God’s Attributes – He is Infinite


[This post is in a weekly devotional series called Everything New. Sign up here if you’re interested.]

Have you found that the longer you live, the more you realize your own finitude? Perhaps you used to think you could accomplish anything, but you’ve grown to realize you can do what God has enabled you to do and what your own fragile mind and body will allow you to do. You can’t be in two places at once. You can’t make everybody happy. You can’t get treatment for every disease, and you can’t be twenty years old again if you’ve passed that mark. These are not bad things. They are just that quality that we properly and wisely accept: finitude.

We live in bodies that keep us located in one spot at one time. They break; they disintegrate; they fall to pieces. We only know so much, and the more we learn the more we realize how much we do not know. Our knowledge leaks out of these buckets full of holes we call minds. We can build impressive machines, but we are virtually powerless before a tornado or the surges of the ocean.

In every way that we are finite, God is infinite. God is all-knowing (omniscient). He doesn’t grow older, doesn’t become mentally limited, doesn’t show emotional fragility. His power (omnipotence) exceeds that massive energy that holds all matter together. God is present at all times in all places (omnipresence). “‘Am I only a God nearby… and not a God far away? Can anyone hide in secret places so that I cannot see him? Do I not fill heaven and earth?’ declares the Lord.” (Jeremiah 23:23-24). When the Hebrews built a spectacular temple in honor of God, wise king Solomon dedicated it by confessing that even that divinely-initiated place would not “locate” God. “The heavens, even the highest heaven, cannot contain you. How much less this temple I have built” (1 Kings 8:27).

So what does it mean for us that God is present at all times and in all places? It means…

… we don’t need to convince God to come and be with us; he is already here;

… we can’t hide from God, so we should give up trying;

… even when we are in some dark place, we can call out to God;

… God is at work every place in this troubled world, even though we may not see it;

…in our prayers we don’t need to shout, God is not far away;

… being close to God is not limited to Sunday morning;

… our relationship with God is a reality of every moment of our days.

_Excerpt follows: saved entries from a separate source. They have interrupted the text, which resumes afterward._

(** C10: on every parsed message at most one of [is_support],
    [is_moderation], [is_arbitration] holds, each of them implies
    [is_employee], [is_employee] holds exactly when the author's badge
    resolved at the end of pass 1 is a non-empty text (whatever that text
    is), each role flag holds exactly when that badge is in its phrase set,
    and the auto-reply label only decides [is_autoreply]. *)
Theorem parse_messages_badge_flags gmt acc chat iid iu k rs ms c pms m :
  _parse_messages gmt acc chat iid iu k rs = PyOk ms ->
  pass1 gmt acc chat iid k (init_cache acc iid iu) rs = PyOk (c, pms) ->
  In m ms ->
  let resolved :=
    match badges c !! author_id m with Some (BadgeText s) => Some s | _ => None end in
  (Nat.le (length (List.filter (fun b : bool => b)
                     [is_support m; is_moderation m; is_arbitration m])) 1) /\
  (is_support m || is_moderation m || is_arbitration m = true -> is_employee m = true) /\
  (is_employee m = true <-> truthy resolved = true) /\
  (is_support m = true <-> exists s, resolved = Some s /\ In s support_badges) /\
  (is_moderation m = true <-> exists s, resolved = Some s /\ In s moderation_badges) /\
  (is_arbitration m = true <-> exists s, resolved = Some s /\ In s arbitration_badges) /\
  (is_autoreply m = true <->
     exists ad t, author_div (html m) = Some ad /\ default_label ad = Some t /\
                  In t autoreply_labels).
Proof.
  intros H H1 Hm. cbv zeta.
  destruct (parse_in _ _ _ _ _ _ _ _ _ _ _ H H1 Hm) as (r & cnt & nm & _ & ->).
  destruct cnt as [[[[t il] iname] bb] bv].
  destruct (pre_message_fields gmt chat iid nm r t il iname bb bv)
    as (_ & _ & _ & _ & _ & _ & _ & _ & _ & _ & _ & _ & He & Hs & Hmo & Ha & Har).
  pose proof (finalize_badge_flags acc c _ He Hs Hmo Ha Har) as B. cbv zeta in B.
  rewrite finalize_author_id, finalize_html.
  destruct B as (Be & Bs & Bm & Ba & Bar).
  set (m' := finalize acc c _) in *.
  set (rb := match badges c !! _ with Some (BadgeText s) => Some s | _ => None end) in *.
  split; [|split; [|split; [exact Be|split; [exact Bs|split; [exact Bm|split; [exact Ba|exact Bar]]]]]].
  - destruct (is_support m') eqn:S1, (is_moderation m') eqn:S2, (is_arbitration m') eqn:S3;
      cbn; try lia; exfalso;
      repeat match goal with
      | Bx : true = true <-> _ |- _ =>
          destruct Bx as [Bx _]; specialize (Bx eq_refl); destruct Bx as (?s & ?Hr & ?Hi)
      end;
      repeat match goal with
      | Hx : rb = Some ?s1, Hy : rb = Some ?s2 |- _ =>
          rewrite Hx in Hy; injection Hy as <-
      end;
      match goal with Hx : rb = Some ?s |- _ =>
        destruct (badge_sets_disjoint s) as [D1 D2] end;
      clear Bar Be; rewrite <- !str_in_spec in *;
      intuition congruence.
  - intros Hf. apply Be.
    assert (X : is_support m' = true \/ is_moderation m' = true \/ is_arbitration m' = true)
      by (destruct (is_support m'), (is_moderation m'), (is_arbitration m');
          cbn in Hf; auto; discriminate).
    destruct X as [X|[X|X]]; [apply Bs in X|apply Bm in X|apply Ba in X];
      destruct X as (s & -> & Hi);
      apply badge_phrase_nonempty; auto.
Qed.
(** The list a taxonomy route works on: the stored one, or the empty
    list when the document is missing. *)
Definition storedList {A : Type} (store : option (list A)) : list A :=
  match store with
  | Some d => d
  | None => []
  end.





Definition isAscii (c : ascii) : bool := (N_of_ascii c <? 128)%N.

(** [toLowerCase] on one code unit below U+0100: the letters A to Z
    and the Latin-1 capitals U+00C0 to U+00DE, the sign U+00D7 apart,
    move up by 32; every other unit stays. *)
Definition toLowerLatin1 (c : ascii) : ascii :=
  let n := N_of_ascii c in
  if isUpper c || (inRange 192 222 c && negb (n =? 215)%N)
  then ascii_of_N (n + 32)
  else c.

(** The slug with the lowercasing of all of Latin-1. *)
Definition slugLatin1 (name : string) : string :=
  mapString (fun c => if isLower c || isDigit c then c else "-"%char)
    (mapString toLowerLatin1 name).

(** The class [[a-z0-9-]] of a slug. *)
Definition slugClass (c : ascii) : bool :=
  isLower c || isDigit c || Ascii.eqb c "-"%char.

(** A character the storage name keeps: of [[A-Za-z0-9.-]], or the
    underscore itself. *)
Definition keptChar (c : ascii) : bool := safeChar c || Ascii.eqb c "_"%char.

(** What the slug makes of one character. *)
Definition slugChar (c : ascii) : ascii :=
  let c' := toLowerChar c in
  if isLower c' || isDigit c' then c' else "-"%char.

Definition startsWithSpace (s : string) : bool :=
  match s with
  | String c _ => isSpace c
  | EmptyString => false
  end.

Fixpoint endsWithSpace (s : string) : bool :=
  match s with
  | EmptyString => false
  | String c EmptyString => isSpace c
  | String _ s' => endsWithSpace s'
  end.

(** The number of occurrences of a character. *)
Definition countChar (c : ascii) (s : string) : nat :=
  List.length (filter (Ascii.eqb c) (chars s)).

(** A tag as the upload route stores it when [tags] came as a string:
    without a comma and without white space at either end. *)
Definition cleanTag (t : string) : Prop :=
  ~ In ","%char (chars t)
  /\ startsWithSpace t = false /\ endsWithSpace t = false.

(** The value of a digit of [toString(36)], and of a string of them
    read from the left. *)
Definition digit36 (c : ascii) : N :=
  match digitValue 36 c with
  | Some d => Z.to_N d
  | None => 0%N
  end.

Fixpoint decode36 (acc : N) (s : string) : N :=
  match s with
  | EmptyString => acc
  | String c s' => decode36 (acc * 36 + digit36 c) s'
  end.

(** Two library documents with the same items and the same counters. *)
Definition sameContent (s1 s2 : option Db.t) : Prop :=
  option_map Db.items s1 = option_map Db.items s2
  /\ option_map Db.stats s1 = option_map Db.stats s2.

(** The document an import writes over another: the imported one when
    there is one, the other as it is when there is none. *)
Definition orDoc {A : Type} (imported other : option A) : option A :=
  match imported with
  | Some _ => imported
  | None => other
  end.

Definition isSome {A : Type} (o : option A) : bool :=
  match o with
  | Some _ => true
  | None => false
  end.

(* ================================================================== *)
(** ** Sample data *)

Definition sampleEnv : Env.t :=
  Env.mk (fun k => 1700000000000 + Z.of_nat k) (fun _ => x2a%byte) true None
    (fun _ => false).

Definition failingEnv : Env.t :=
  Env.mk (fun k => 1700000000000 + Z.of_nat k) (fun _ => x2a%byte) false None
    (fun _ => false).

Definition noteBody (title : string) (type : option string) : CreateBody.t :=
  CreateBody.mk (Some title) None type None None None None None None.

Definition emptyUpload : UploadBody.t :=
  UploadBody.mk None None None None None None.

Definition sampleFile : File.t :=
  File.mk "report.pdf" "2a2a2a2a2a2a2a2a_report.pdf"
    "/var/data/uploads/2a2a2a2a2a2a2a2a_report.pdf" "application/pdf" 1024.

Definition sampleNote : Item.t :=
  Item.mk "a1" "note" None "Report A" (Some "") None None "other" (Some [])
    None None None None 1700000000001 None 0 false.

Definition sampleLibrary : Db.t :=
  Db.mk [sampleNote] (Stats.mk 1 0 0 0) (Some 1700000000002).

Definition sampleLink : Item.t :=
  Item.mk "b2" "link" None "Atlas" (Some "Maps of UKRAINE") (Some "http://x")
    None "maps" (Some ["Europe"]) None None None None 1700000000100 None 0
    false.

Definition sampleUpload : Item.t :=
  Item.mk "c3" "file" (Some "text") "notes.txt" (Some "") None None "other"
    (Some []) None None
    (Some (FileInfo.mk "notes.txt" "2a2a2a2a2a2a2a2a_notes.txt"
             "/uploads/2a2a2a2a2a2a2a2a_notes.txt" "text/plain" 14))
    (Some "Ukraine report") 1700000000050 None 0 false.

How does that seem to you, today?

Omniscience, omnipotence, omnipresence. God is God in ways that only could be true of an absolute God. The implications for prayer and our dependence in faith are enormous. Our prayers do not inform God of facts he is ignorant of. Rather, our prayers are an engaging conversation in which we wait to learn something we didn’t know before, or to simply receive the comfort of talking to the God who knows our needs before we even ask him (as Jesus put it in the Sermon on the Mount). Because we pray to an all-powerful God, it is not the prayer itself that has power, but God. So we should be careful in talking about the “power of prayer.” It is not our vocalizations that accomplish anything, and certainly we should never see prayer as some kind of incantation. The power comes when we open ourselves to the all-powerful God, when we become more fully aware of how God stands in the midst of our circumstances, a giant who cannot be ignored, who is never afraid, and who elicits proper fear in people. Omnipresence means that prayer is as effective when offered in your car as in your church, in garbled words or moaning or crying. Prayer requires no antenna pointed in just the right direction at the right time.

Because God is great, something powerful is already at work the moment we say, “Dear God…” Even if the only thing we can say is “Dear God.”

Excerpt from Putting the Pieces Back Together: How Real Life and Real Faith Connect. Click for more.

3 thoughts on “God’s Attributes – He is Infinite”

  1. This is a wonderful reminder of how big our God is!! I love the comments on prayer. It is not about us and what we say. Prayer is all about allowing Him to work in our lives. Thank you for the nudge. I needed the reminder today.

  2. El Elyon….What a marvelous realization that He is and knows and sees and loves and cares and acts. Day by day, morning by morning, nothing is his from His presence. I am awed.